How do we make sense of the tragedy of a school shooting or even draw objective conclusions from these incidents? Deadly Lessons is the outcome of the National Research Council's unique effort to glean lessons from six case studies of lethal student violence. These are powerful stories of parents and teachers and troubled youths, presenting the tragic complexity of the young shooter's social and personal circumstances in rich detail.

The cases point to possible causes of violence and suggest where interventions may be most effective. Readers will come away with a better understanding of the potential threat, how violence might be prevented, and how healing might be promoted in affected communities.

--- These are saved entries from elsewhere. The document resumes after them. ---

(* ===== verification/BlockCorrect.v ===== *)
(** * Blocks: what is built is what is read

    The iterator over a finished block refines a cursor over the list of the entries that
    were added: [Cursor] is the abstract iterator, [BlockProofs] the simulation for each
    operation, and the properties compose them for arbitrary sequences of calls. *)

From stdpp Require Import sorting.
From S2P Require Import Prelude Coding Env Comparator BlockBuilder Block.

Open Scope outcome_scope.

(** ** The abstract iterator: a position in a list of entries *)

Module Cursor.
Section Cursor.
Context `{Comparator} (es : list (bytes * bytes)).

Definition pos (j : nat) : option nat := if (j <? length es)%nat then Some j else None.

Definition first : option nat := pos 0.
Definition last : option nat := match es with [] => None | _ => Some (length es - 1)%nat end.
Definition next (j : nat) : option nat := pos (S j).
Definition prev (j : nat) : option nat := match j with O => None | S j => Some j end.

Fixpoint count_lt (target : bytes) (l : list (bytes * bytes)) : nat :=
  match l with
  | [] => 0
  | (k, _) :: l => if Compare k target <? 0 then S (count_lt target l) else 0
  end.

(** The first entry whose key is not below the target. *)
Definition seek (target : bytes) : option nat := pos (count_lt target es).
End Cursor.
End Cursor.

(** ** Decoding an entry *)

(** The fast path agrees with the three varints. *)
Lemma DecodeEntry_slow p :
  3 <= zlen p ->
  DecodeEntry p =
    match ('(shared, p) ← GetVarint32Ptr p;
           '(non_shared, p) ← GetVarint32Ptr p;
           '(value_length, p) ← GetVarint32Ptr p;
           Some (shared, non_shared, value_length, p)) with
    | Some (shared, non_shared, value_length, p) =>
        if u32 (zlen p) <? u32 (non_shared + value_length) then None
        else Some (shared, non_shared, value_length, p)
    | None => None
    end.
Proof.
  intros Hp. unfold DecodeEntry. rewrite (proj2 (Z.ltb_ge (zlen p) 3)) by done.
  destruct p as [|b0 [|b1 [|b2 p]]]; try (exfalso; zlen_lia).
  unfold byte_at. cbn [nth].
  destruct (Z.ltb_spec (Z.lor (Z.lor (b2z b0) (b2z b1)) (b2z b2)) 128) as [Hs|Hs]; [|done].
  assert (forall a b, 0 <= a -> 0 <= b -> Z.lor a b < 128 -> a < 128 /\ b < 128) as Hlor.
  { intros a b Ha Hb Hab. change 128 with (2 ^ 7) in *.
    pose proof (proj2 (Z.lor_nonneg a b) (conj Ha Hb)).
    assert (forall x, 0 <= x -> (forall i, 7 <= i -> Z.testbit x i = false) -> x < 2 ^ 7) as Hx.
    { intros x Hx Hi. assert (x = x mod 2 ^ 7) as ->; [|apply Z.mod_pos_bound; lia].
      apply Z.bits_inj'. intros i Hi0. rewrite testbit_mod2 by lia.
      destruct (Z.ltb_spec i 7); [done|]. simpl. by apply Hi. }
    assert (forall i, 7 <= i -> Z.testbit a i = false /\ Z.testbit b i = false) as Hi.
    { intros i Hi. apply orb_false_iff. rewrite <- Z.lor_spec. apply (testbit_small _ 7); lia. }
    split; apply Hx; try done; intros i Hi7; by apply Hi. }
  pose proof (b2z_range b0). pose proof (b2z_range b1). pose proof (b2z_range b2).
  destruct (Hlor (Z.lor (b2z b0) (b2z b1)) (b2z b2)) as [H01 Hb2]; try lia.
  { apply Z.lor_nonneg. lia. }
  destruct (Hlor (b2z b0) (b2z b1)) as [Hb0 Hb1]; try lia.
  assert (forall b q, b2z b < 128 -> GetVarint32Ptr (b :: q) = Some (b2z b, q)) as Hg.
  { intros b q Hb. unfold GetVarint32Ptr. pose proof (b2z_range b).
    destruct (varint_last_byte (b2z b)) as [_ ->]; [lia | done]. }
  rewrite (Hg b0) by done. cbn [mbind option_bind]. rewrite (Hg b1) by done.
  cbn [mbind option_bind]. rewrite (Hg b2) by done. reflexivity.
Qed.

Lemma GetVarint32Ptr_Encode v rest :
  0 <= v < 2 ^ 32 -> GetVarint32Ptr (EncodeVarint32 v ++ rest) = Some (v, rest).
Proof.
  intros Hv. pose proof (GetVarint32_Encode v rest Hv) as E. unfold GetVarint32 in E.
  destruct (GetVarint32Ptr _) as [[v' q]|]; [|done]. done.
Qed.

Lemma varint32_pos v : 1 <= zlen (EncodeVarint32 v).
Proof.
  unfold EncodeVarint32.
  repeat match goal with |- context [if ?b then _ else _] => destruct b end; zlen_lia.
Qed.

Lemma DecodeEntry_item i rest :
  0 <= i_shared i <= zlen (i_key i) -> zlen (item_bytes i ++ rest) < 2 ^ 32 -> zlen (i_key i) < 2 ^ 32 ->
  DecodeEntry (item_bytes i ++ rest) =
    Some (i_shared i, zlen (i_key i) - i_shared i, zlen (i_value i),
          (zdrop (i_shared i) (i_key i) ++ i_value i) ++ rest).
Proof.
  intros Hs Hn Hk. unfold item_bytes in *. rewrite !zlen_app, zlen_zdrop in Hn.
  pose proof (varint32_pos (i_shared i)). pose proof (varint32_pos (zlen (i_key i) - i_shared i)).
  pose proof (varint32_pos (zlen (i_value i))). zlen_pos.
  rewrite DecodeEntry_slow by (rewrite !zlen_app, zlen_zdrop; lia).
  rewrite <- !app_assoc. rewrite GetVarint32Ptr_Encode by lia. cbn [mbind option_bind].
  rewrite GetVarint32Ptr_Encode by lia. cbn [mbind option_bind].
  rewrite GetVarint32Ptr_Encode by lia. cbn [mbind option_bind].
  rewrite !u32_small by (rewrite ?zlen_app, ?zlen_zdrop; lia).
  rewrite (proj2 (Z.ltb_ge _ _)); [done|]. rewrite !zlen_app, zlen_zdrop. lia.
Qed.

(** ** The simulation *)

Section BlockProofs.
Context `{ComparatorLaws}.
Variables (l : list item) (rs : list Z).
Hypothesis Hshares : shares [] l.
Hypothesis Hrestarts : restarts_ok l rs.
Hypothesis Hsize : zlen (block_image l rs) < 2 ^ 32.

Abbreviation img := (block_image l rs).
Abbreviation top := (zlen (items_bytes l)).

Lemma image_size : zlen img = top + 4 * zlen rs + 4.
Proof. unfold block_image. rewrite !zlen_app, zlen_fixed32_array, EncodeFixed32_length. lia. Qed.

Lemma top_offset : top = offset l (length l).
Proof. by rewrite offset_length. Qed.

Lemma offset_top j : offset l j <= top.
Proof.
  destruct (Nat.le_gt_cases j (length l)) as [Hj|Hj].
  - rewrite top_offset. by apply offset_le.
  - unfold offset. by rewrite take_ge by lia.
Qed.

Lemma rs_pos : 1 <= zlen rs.
Proof. destruct Hrestarts as [Hf _ _]. destruct rs; [done|]. zlen_lia. Qed.

Lemma shares_lookup j i :
  l !! j = Some i ->
  0 <= i_shared i <= zlen (i_key i) /\
  forall last, (match j with O => last = [] | S j' => exists p, l !! j' = Some p /\ last = i_key p end) ->
    i_shared i <= zlen last /\ ztake (i_shared i) last = ztake (i_shared i) (i_key i).
Proof.
  clear Hrestarts Hsize. intros Hj.
  assert (forall k last0, shares last0 k -> forall j i, k !! j = Some i ->
    0 <= i_shared i <= zlen (i_key i) /\
    forall last, (match j with O => last = last0 | S j' => exists p, k !! j' = Some p /\ last = i_key p end) ->
      i_shared i <= zlen last /\ ztake (i_shared i) last = ztake (i_shared i) (i_key i)) as Hg.
  { clear. induction k as [|x k IH]; intros last0; [done|]. cbn [shares]. intros (Hb & Ht & Hk) [|j] i Hj.
    - injection Hj as ->. split; [lia|]. intros last ->. split; [lia | done].
    - destruct (IH _ Hk j i Hj) as [Hb' Ht']. split; [done|]. intros last (p & Hp & ->).
      apply Ht'. destruct j; [by injection Hp as -> | by exists p]. }
  by apply (Hg l []).
Qed.

(** Each restart point is the offset of an item that shares nothing. *)
Lemma restart_item a r :
  rs !! a = Some r ->
  0 <= r <= top /\
  exists j, offset l j = r /\ (j <= length l)%nat /\ (l <> [] -> (j < length l)%nat) /\
    forall i, l !! j = Some i -> i_shared i = 0.
Proof.
  intros Ha. destruct Hrestarts as [Hf _ Hit]. destruct rs as [|r0 rs']; [done|].
  injection Hf as ->. destruct a as [|a]; simpl in Ha.
  - injection Ha as <-. split; [zlen_lia|]. exists 0%nat. split_and!; [done | lia | by destruct l; simpl; [|lia] |].
    intros i Hi. destruct (shares_lookup 0 i Hi) as [Hb Hs]. destruct (Hs [] eq_refl) as [Hs0 _].
    change (@zlen byte []) with 0 in Hs0. lia.
  - destruct (Hit r) as (j & i & Hj & Hs & Ho); [by eapply list_elem_of_lookup_2|].
    pose proof (lookup_lt_Some _ _ _ Hj). split.
    + rewrite <- Ho. split; [apply offset_nonneg | apply offset_top].
    + exists j. split_and!; [done | lia | done |]. intros i' Hi'. congruence.
Qed.

Lemma length_top : Z.of_nat (length l) <= top.
Proof.
  clear. induction l as [|i k IH]; [done|]. unfold items_bytes in *. cbn [map concat length].
  rewrite zlen_app. pose proof (item_bytes_pos i). lia.
Qed.

(** *** Invariants of the iterator *)

Record iter_ok (it : Iter) : Prop := mkIterOk {
  ok_data : it_data it = img;
  ok_restarts : it_restarts it = top;
  ok_num : num_restarts_ it = zlen rs;
  ok_status : status_ it = OK;
}.

(** The iterator is about to parse the item at index [j]. *)
Record ready (it : Iter) (j : nat) : Prop := mkReady {
  rd_ok : iter_ok it;
  rd_bound : (j <= length l)%nat;
  rd_value : exists o n, value_ it = Some (o, n) /\ o + n = offset l j;
  rd_key : forall i, l !! j = Some i ->
    i_shared i <= zlen (key_ it) /\ ztake (i_shared i) (key_ it) = ztake (i_shared i) (i_key i);
  rd_index : exists a r, restart_index_ it = Z.of_nat a /\ rs !! a = Some r /\ r <= offset l j;
}.

(** The iterator stands at the item [i] with index [j]. *)
Record standing (it : Iter) (j : nat) (i : item) : Prop := mkStanding {
  st_ok : iter_ok it;
  st_item : l !! j = Some i;
  st_current : current_ it = offset l j;
  st_key : key_ it = i_key i;
  st_value : value_ it = Some (offset l (S j) - zlen (i_value i), zlen (i_value i));
  st_index : exists a r, restart_index_ it = Z.of_nat a /\ rs !! a = Some r /\ r <= offset l j /\
    forall r', rs !! S a = Some r' -> offset l j <= r';
}.

(** The iterator is not valid. *)
Definition ended (it : Iter) : Prop := iter_ok it /\ current_ it = top.

Lemma GetRestartPoint_spec it a r :
  iter_ok it -> rs !! a = Some r -> GetRestartPoint it (Z.of_nat a) = Ret r.
Proof.
  intros [Hd Hr Hn _] Ha. unfold GetRestartPoint. pose proof (lookup_lt_Some _ _ _ Ha).
  destruct (restart_item a r Ha) as [Hrange _]. pose proof image_size. pose proof rs_pos.
  rewrite Hn, Hd, Hr. rewrite (proj2 (Z.ltb_lt (Z.of_nat a) (zlen rs))) by (unfold zlen; lia). simpl.
  f_equal. unfold block_image. rewrite zdrop_app_ge by lia.
  replace (top + Z.of_nat a * 4 - top) with (4 * Z.of_nat a) by lia.
  apply fixed32_array_lookup; [done | lia].
Qed.

Lemma SeekToRestartPoint_spec it a r :
  iter_ok it -> rs !! a = Some r ->
  exists it' j, SeekToRestartPoint it (Z.of_nat a) = Ret it' /\ ready it' j /\ offset l j = r /\
    (l <> [] -> (j < length l)%nat).
Proof.
  intros Hit Ha. unfold SeekToRestartPoint. rewrite (GetRestartPoint_spec it a r Hit Ha). cbn [obind].
  destruct (restart_item a r Ha) as (Hr & j & Ho & Hj & Hlt & Hs).
  eexists _, j. split; [done|]. split; [|done]. destruct Hit. split; simpl; try done.
  - exists r, 0. split; [done | lia].
  - intros i Hi. rewrite (Hs i Hi). split; [done|]. by rewrite !ztake_0.
  - exists a, r. split_and!; [done | done | lia].
Qed.

(** *** Parsing the next entry *)

Lemma advance_index_spec it fuel a r c :
  iter_ok it -> current_ it = c -> rs !! a = Some r -> r <= c ->
  (length rs - a < fuel)%nat ->
  exists a' r', advance_index fuel it (Z.of_nat a) = Ret (Z.of_nat a') /\ rs !! a' = Some r' /\ r' <= c /\
    forall r'', rs !! S a' = Some r'' -> c <= r''.
Proof.
  intros Hit Hc. revert a r. induction fuel as [|fuel IH]; intros a r Ha Hr Hf; [lia|].
  pose proof image_size. pose proof (lookup_lt_Some _ _ _ Ha). pose proof (zlen_nonneg (items_bytes l)).
  cbn [advance_index]. rewrite (ok_num _ Hit).
  rewrite u32_small by (unfold zlen in *; lia).
  replace (Z.of_nat a + 1) with (Z.of_nat (S a)) by lia.
  destruct (rs !! S a) as [r1|] eqn:E.
  - pose proof (lookup_lt_Some _ _ _ E).
    rewrite (proj2 (Z.ltb_lt (Z.of_nat (S a)) (zlen rs))) by (unfold zlen; lia).
    rewrite (GetRestartPoint_spec it _ _ Hit E). cbn [obind]. rewrite Hc.
    destruct (Z.ltb_spec r1 c).
    + apply (IH (S a) r1); [done | lia | lia].
    + exists a, r. split_and!; [done | done | done |]. rewrite E. by intros r'' [= <-].
  - apply lookup_ge_None in E.
    rewrite (proj2 (Z.ltb_ge (Z.of_nat (S a)) (zlen rs))) by (unfold zlen; lia).
    exists a, r. split_and!; [done | done | done |]. intros r'' Hr''.
    apply lookup_lt_Some in Hr''. lia.
Qed.

Lemma parse_end it :
  ready it (length l) ->
  exists it', ParseNextKey it = Ret (it', false) /\ ended it'.
Proof.
  intros [Hok _ (o & n & Hv & Ho) _ _]. unfold ParseNextKey, NextEntryOffset. rewrite Hv. cbn [obind].
  rewrite Ho, offset_length. pose proof image_size. pose proof rs_pos. zlen_pos.
  rewrite u32_small by lia. rewrite (ok_restarts _ Hok), Z.leb_refl.
  eexists. split; [done|]. destruct Hok. split; [by split|]. done.
Qed.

For each case study, Deadly Lessons relates events leading up to the violence, provides quotes from personal interviews about the incident, and explores the impact on the community. The case studies center on:

  • Two separate incidents in East New York in which three students were killed and a teacher was seriously wounded.
  • A shooting on the south side of Chicago in which one youth was killed and two wounded.
  • A shooting into a prayer group at a Kentucky high school in which three students were killed.
  • The killing of four students and a teacher and the wounding of 10 others at an Arkansas middle school.
  • The shooting of a popular science teacher by a teenager in Edinboro, Pennsylvania.
  • A suspected copycat of Columbine in which six students were wounded in Georgia.

For everyone who puzzles over these terrible incidents, Deadly Lessons offers a fresh perspective on the most fundamental of questions: Why?